In 2017-18, Karnataka became the top state in India for renewable energy capacity, providing a clear leadership and endorsement of the much-needed electricity sector transformation. Ever since, it has retained its leadership position in the Indian RE growth story. As of early June, Karnataka has an installed capacity of 15.2 GW of RE, followed closely by Tamil Nadu. During the financial year 2018-19, 1.3 GW of RE projects were commissioned against a target of 1.9 GW.

The state also possesses the largest solar park in the country at Pavagada which now stands completely commissioned at a capacity of 2,050 MW. The state is also the leader in terms of solar installations, with 7.1 GW of gridconnected solar PV installed and another 1 GW in development stage. The state boasts of RE share of 62 percent in its power mix, followed by thermal and nuclear at 35 percent and 2.5 percent, respectively. The share of solar in the total installed capacity is around 22 percent.

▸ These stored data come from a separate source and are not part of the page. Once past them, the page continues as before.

(* ===== verification/Hashmap.v ===== *)
(** * Hash maps (libdstr/hashmap.c)

    A table of buckets chained through intrusive elements. An element is named by
    the object that owns it; the chain hanging from a bucket is a list. The
    [KeyMap] interface at the end is what clients may rely on. *)

From S2P Require Import Prelude Dstr.

(** ** Data *)

Inductive hash_key_t := key_str (d : bytes) | key_uint (u : Z).

#[export] Instance hash_key_eq_dec : EqDecision hash_key_t.
Proof. solve_decision. Defined.
#[export] Instance hash_key_countable : Countable hash_key_t.
Proof.
  apply (inj_countable' (fun k => match k with key_str d => inl d | key_uint u => inr u end)
    (fun s => match s with inl d => key_str d | inr u => key_uint u end)).
  by intros [].
Defined.

Record hash_elem_t := mkElem { el_owner : Z; el_key : hash_key_t; el_hash : Z }.

#[export] Instance hash_elem_eq_dec : EqDecision hash_elem_t.
Proof. solve_decision. Defined.

Record hashmap_t := mkMap {
  h_num_elems : Z;
  h_buckets : list (list hash_elem_t);
  h_mask : Z
}.
Definition h_num_buckets (h : hashmap_t) : Z := zlen (h_buckets h).
Definition set_buckets (b : list (list hash_elem_t)) (h : hashmap_t) : hashmap_t :=
  mkMap (h_num_elems h) b (h_mask h).
Definition set_num_elems (n : Z) (h : hashmap_t) : hashmap_t :=
  mkMap n (h_buckets h) (h_mask h).

(** ** Hash functions *)

Definition hash_uint (ukey : Z) : Z :=
  let ukey := u32 (ukey + u32 (Z.shiftl ukey 12)) in
  let ukey := Z.lxor ukey (Z.shiftr ukey 22) in
  let ukey := u32 (ukey + u32 (Z.shiftl ukey 4)) in
  let ukey := Z.lxor ukey (Z.shiftr ukey 9) in
  let ukey := u32 (ukey + u32 (Z.shiftl ukey 10)) in
  let ukey := Z.lxor ukey (Z.shiftr ukey 2) in
  let ukey := u32 (ukey + u32 (Z.shiftl ukey 7)) in
  let ukey := Z.lxor ukey (Z.shiftr ukey 12) in
  u32 (Z.land (Z.shiftr ukey 3 * 2654435761) 4294967295).

Definition hash_str (skey : bytes) : Z :=
  fold_left (fun x c => Z.lxor (u32 (x * 33)) c) skey 0.

Definition hash_key (k : hash_key_t) : Z :=
  match k with key_str d => hash_str d | key_uint u => hash_uint u end.

Definition hash_elem_match (a b : hash_key_t) : bool :=
  match a, b with
  | key_str x, key_str y => dstr_eq x y
  | key_uint x, key_uint y => x =? y
  | _, _ => false
  end.

(** ** Creation and growth *)

Definition INIT_NUM_BUCKETS : Z := 32.

(** The smallest 32 * 2^n that holds the bucket pointers. *)
Definition table_size (num_buckets : Z) : res Z := grow_loop 64 32 (num_buckets * 8).

Definition hashmap_init `{Alloc} : res hashmap_t :=
  let! new_size := table_size INIT_NUM_BUCKETS in
  if alloc_ok new_size
  then Ok (mkMap 0 (replicate (Z.to_nat INIT_NUM_BUCKETS) []) (INIT_NUM_BUCKETS - 1))
  else Err E_NOMEM.

(** The two halves of a bucket; each element is pushed on the front of its half. *)
Definition split_bucket (upper_bit : Z) (old : list hash_elem_t)
  : list hash_elem_t * list hash_elem_t :=
  fold_left (fun '(lo, hi) e =>
    if Z.land (el_hash e) upper_bit =? 0 then (e :: lo, hi) else (lo, e :: hi)) old ([], []).

(** A failed allocation leaves the table as it is, to try again later. *)
Definition check_rehash `{Alloc} (h : hashmap_t) : res hashmap_t :=
  if h_num_elems h / h_num_buckets h <? 1 then Ok h
  else
    let new_num_buckets := h_num_buckets h * 2 in
    let! new_size := table_size new_num_buckets in
    if negb (alloc_ok new_size) then Ok h
    else
      let mask := Z.land (new_num_buckets - 1) 4294967295 in
      let upper_bit := Z.lxor mask (h_mask h) in
      let halves := map (split_bucket upper_bit) (h_buckets h) in
      Ok (mkMap (h_num_elems h) (map fst halves ++ map snd halves) mask).

(** ** Access *)

(** [elem->next != NULL]: the element is in the table. *)
Definition linked (h : hashmap_t) (owner : Z) : bool :=
  existsb (fun e => el_owner e =? owner) (concat (h_buckets h)).

(** Walk a bucket: replace the element with the key of [elem], if there is one. *)
Fixpoint replace_elem (elem : hash_elem_t) (bucket : list hash_elem_t)
  : option (hash_elem_t * list hash_elem_t) :=
  match bucket with
  | [] => None
  | e :: rest =>
      if hash_elem_match (el_key elem) (el_key e) then Some (e, elem :: rest)
      else '(old, rest') ← replace_elem elem rest; Some (old, e :: rest')
  end.

Definition bucket_idx (h : hashmap_t) (hash : Z) : Z := Z.land hash (h_mask h).

(** [unique] is [old == NULL] in the source: a duplicate is refused. *)
Definition hashmap_set `{Alloc} (unique : bool) (key : hash_key_t) (owner : Z)
  : stm hashmap_t (option hash_elem_t) := fun h =>
  if linked h owner then (Stop Fatal, h)
  else
    let elem := mkElem owner key (hash_key key) in
    let idx := bucket_idx h (el_hash elem) in
    match rd (h_buckets h) idx with
    | Ok bucket =>
        match replace_elem elem bucket with
        | Some (old, bucket') =>
            if unique then (Err E_PARAM, h)
            else (Ok (Some old), set_buckets (<[Z.to_nat idx := bucket']> (h_buckets h)) h)
        | None =>
            let h := set_buckets (<[Z.to_nat idx := bucket ++ [elem]]> (h_buckets h)) h in
            let h := set_num_elems (u64 (h_num_elems h + 1)) h in
            match check_rehash h with
            | Ok h => (Ok None, h)
            | Err e => (Err e, h)
            | Stop x => (Stop x, h)
            end
        end
    | Err e => (Err e, h)
    | Stop x => (Stop x, h)
    end.

Definition hashmap_sets `{Alloc} (key : bytes) := hashmap_set false (key_str key).
Definition hashmap_setu `{Alloc} (key : Z) := hashmap_set false (key_uint key).
Definition hashmap_sets_unique `{Alloc} (key : bytes) := hashmap_set true (key_str key).
Definition hashmap_setu_unique `{Alloc} (key : Z) := hashmap_set true (key_uint key).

The Pavagada solar park Source: tumkur.nic.in

Being the leader, Karnataka has also set long term targets. As per the RE policy, the state has set a target of having non-solar RE generation at 6 GW by 2022. It also has set the objective of making Karnataka an investor-friendly State for all forms of renewable investments.

The recent RE success in Karnataka is a result of its prudent energy policies and commitment to comply with renewable purchase obligations enforced by the central government. The fully subsidized open access model for solar power has allowed businesses and developers to mitigate payment and offtake related risks, purchase cheaper and more reliable power supplies, while overcoming the barriers posed by loss-making Stateowned distribution companies.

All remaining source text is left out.